:: Task details ::
Your answer should consist of each line below that includes the word "exact".

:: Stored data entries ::
(** The locator returns the manifest path at the leftmost position where
    the pattern matches. *)
Lemma locator_Some page m :
  get_build_manifest_path page = Some m <->
  is_manifest_path m /\
  exists pre post, page = pre +:+ m +:+ post /\
    forall pre' post', page = pre' +:+ post' ->
      String.length pre' < String.length pre ->
      match_at manifest_pattern post' = None.
Proof.
  unfold get_build_manifest_path. split.
  - destruct (search manifest_pattern page) as [mm|] eqn:Hs; [|discriminate].
    intros [= <-]. apply search_Some in Hs as (pre & post & -> & Hm & Hleft).
    apply match_at_manifest_path in Hm as (Hshape & _ & rest & ->).
    split; [exact Hshape|]. exists pre, rest. auto.
  - intros (Hshape & pre & post & -> & Hleft).
    assert (Hs : search manifest_pattern (pre +:+ m +:+ post)
                 = Some (mkMatch m None)).
    { apply search_Some. exists pre, (m +:+ post). split; [reflexivity|].
      split; [|exact Hleft]. apply match_at_manifest_path.
      cbn [group0 group1]. eauto. }
    rewrite Hs. reflexivity.
Qed.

:: Task result ::
    split; [exact Hshape|]. exists pre, rest. auto.
      split; [|exact Hleft]. apply match_at_manifest_path.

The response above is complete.